* **Aim of the task**
Your task is to transcribe the entries exactly.

___ Supplied data

Definition market_endpoint (c : market_call) : entry :=
  match c with
  | GetOrderBook s l => Entry get_ false "/api/v3/depth" (symbol_limit_params s l)
  | GetRecentTrades s l => Entry get_ false "/api/v3/trades" (symbol_limit_params s l)
  | GetKlines s i l => Entry get_ false "/api/v3/klines" (klines_params s i l)
  | GetTicker24h s => Entry get_ false "/api/v3/ticker/24hr" (symbol_params s)
  | GetPriceTicker s => Entry get_ false "/api/v3/ticker/price" (symbol_params s)
  | GetAllPriceTickers => Entry get_ false "/api/v3/ticker/price" []
  end.

Definition trading_endpoint (c : trading_call) : entry :=
  match c with
  | PlaceOrder r => Entry post_ true "/api/v3/order" (build_new_order_params r)
  | TestNewOrder r => Entry post_ true "/api/v3/order/test" (build_new_order_params r)
  | QueryOrder s i => Entry get_ true "/api/v3/order" (Query.set "orderId" (Dec.to_string i) (symbol_params s))
  | QueryOrderByClientId s i => Entry get_ true "/api/v3/order" (Query.set "origClientOrderId" i (symbol_params s))
  | CancelOrder r => Entry delete_ true "/api/v3/order" (build_cancel_params r)
  | CancelAllOrders s => Entry delete_ true "/api/v3/openOrders" (symbol_params s)
  | GetOpenOrders s => Entry get_ true "/api/v3/openOrders" (symbol_params s)
  | GetAllOpenOrders => Entry get_ true "/api/v3/openOrders" []
  | GetAllOrders s l => Entry get_ true "/api/v3/allOrders" (symbol_limit_params s l)
  end.

Definition account_endpoint (c : account_call) : entry :=
  match c with
  | GetAccountInfo => Entry get_ true "/api/v3/account" []
  | GetAccountTrades s l => Entry get_ true "/api/v3/myTrades" (symbol_limit_params s l)
  end.

Definition endpoint (cl : call) : entry :=
  match cl with
  | ClientCall c => client_endpoint c
  | MarketCall c => market_endpoint c
  | TradingCall c => trading_endpoint c
  | AccountCall c => account_endpoint c
  end.

(** Verb, target and body of a method; none when it must be signed and
    there are no credentials. *)
Definition request_line (auth : option Creds.Credentials) (now : Z) (cl : call) : option (verb * string * string) :=
  let '(Entry v signed path params) := endpoint cl in
  ps ← (if signed then (λ creds, Sign.sign_parameters hmac_sha256 creds now params) <$> auth
        else Some params);
  Some match v with post_ => (v, path, query_loop ps) | _ => (v, target_of path ps, "") end.

Definition key_of (auth : option Creds.Credentials) : string :=
  match auth with Some creds => Creds.api_key creds | None => "" end.

Definition header (server key body : string) : list (string * string) :=
  [("Host", server); ("User-Agent", "bintrade/0.1.0"); ("Accept", "application/json"); ("Connection", "keep-alive")]
  ++ (if decide (key = "") then [] else [("X-MBX-APIKEY", key)])
  ++ (if decide (body = "") then [] else [("Content-Type", "application/x-www-form-urlencoded")]).

Definition wire_request (server : string) (auth : option Creds.Credentials) (now : Z) (cl : call) : option request :=
  '(v, t, b) ← request_line auth now cl;
  Some {| q_method := v; q_target := t; q_fields := header server (key_of auth) b; q_body := b |}.

(** A session: each call, made at its time, puts its request on the wire
    once, or does not and fails; a call that was sent may fail too. *)
Inductive journal (server : string) (auth : option Creds.Credentials)
    : list (Z * call) → list bool → list request → Prop :=
  | journal_nil : journal server auth [] [] []
  | journal_sent now cl q ok cs oks qs :
      wire_request server auth now cl = Some q → journal server auth cs oks qs →
      journal server auth ((now, cl) :: cs) (ok :: oks) (q :: qs)
  | journal_unsent now cl cs oks qs :
      journal server auth cs oks qs → journal server auth ((now, cl) :: cs) (false :: oks) qs.
End spec.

______

* **Response**
Definition market_endpoint (c : market_call) : entry :=
  match c with
  | GetOrderBook s l => Entry get_ false "/api/v3/depth" (symbol_limit_params s l)
  | GetRecentTrades s l => Entry get_ false "/api/v3/trades" (symbol_limit_params s l)
  | GetKlines s i l => Entry get_ false "/api/v3/klines" (klines_params s i l)
  | GetTicker24h s => Entry get_ false "/api/v3/ticker/24hr" (symbol_params s)
  | GetPriceTicker s => Entry get_ false "/api/v3/ticker/price" (symbol_params s)
  | GetAllPriceTickers => Entry get_ false "/api/v3/ticker/price" []
  end.

Definition trading_endpoint (c : trading_call) : entry :=
  match c with
  | PlaceOrder r => Entry post_ true "/api/v3/order" (build_new_order_params r)
  | TestNewOrder r => Entry post_ true "/api/v3/order/test" (build_new_order_params r)
  | QueryOrder s i => Entry get_ true "/api/v3/order" (Query.set "orderId" (Dec.to_string i) (symbol_params s))
  | QueryOrderByClientId s i => Entry get_ true "/api/v3/order" (Query.set "origClientOrderId" i (symbol_params s))
  | CancelOrder r => Entry delete_ true "/api/v3/order" (build_cancel_params r)
  | CancelAllOrders s => Entry delete_ true "/api/v3/openOrders" (symbol_params s)
  | GetOpenOrders s => Entry get_ true "/api/v3/openOrders" (symbol_params s)
  | GetAllOpenOrders => Entry get_ true "/api/v3/openOrders" []
  | GetAllOrders s l => Entry get_ true "/api/v3/allOrders" (symbol_limit_params s l)
  end.

Definition account_endpoint (c : account_call) : entry :=
  match c with
  | GetAccountInfo => Entry get_ true "/api/v3/account" []
  | GetAccountTrades s l => Entry get_ true "/api/v3/myTrades" (symbol_limit_params s l)
  end.

Definition endpoint (cl : call) : entry :=
  match cl with
  | ClientCall c => client_endpoint c
  | MarketCall c => market_endpoint c
  | TradingCall c => trading_endpoint c
  | AccountCall c => account_endpoint c
  end.

(** Verb, target and body of a method; none when it must be signed and
    there are no credentials. *)
Definition request_line (auth : option Creds.Credentials) (now : Z) (cl : call) : option (verb * string * string) :=
  let '(Entry v signed path params) := endpoint cl in
  ps ← (if signed then (λ creds, Sign.sign_parameters hmac_sha256 creds now params) <$> auth
        else Some params);
  Some match v with post_ => (v, path, query_loop ps) | _ => (v, target_of path ps, "") end.

Definition key_of (auth : option Creds.Credentials) : string :=
  match auth with Some creds => Creds.api_key creds | None => "" end.

Definition header (server key body : string) : list (string * string) :=
  [("Host", server); ("User-Agent", "bintrade/0.1.0"); ("Accept", "application/json"); ("Connection", "keep-alive")]
  ++ (if decide (key = "") then [] else [("X-MBX-APIKEY", key)])
  ++ (if decide (body = "") then [] else [("Content-Type", "application/x-www-form-urlencoded")]).

Definition wire_request (server : string) (auth : option Creds.Credentials) (now : Z) (cl : call) : option request :=
  '(v, t, b) ← request_line auth now cl;
  Some {| q_method := v; q_target := t; q_fields := header server (key_of auth) b; q_body := b |}.

(** A session: each call, made at its time, puts its request on the wire
    once, or does not and fails; a call that was sent may fail too. *)
Inductive journal (server : string) (auth : option Creds.Credentials)
    : list (Z * call) → list bool → list request → Prop :=
  | journal_nil : journal server auth [] [] []
  | journal_sent now cl q ok cs oks qs :
      wire_request server auth now cl = Some q → journal server auth cs oks qs →
      journal server auth ((now, cl) :: cs) (ok :: oks) (q :: qs)
  | journal_unsent now cl cs oks qs :
      journal server auth cs oks qs → journal server auth ((now, cl) :: cs) (false :: oks) qs.
End spec.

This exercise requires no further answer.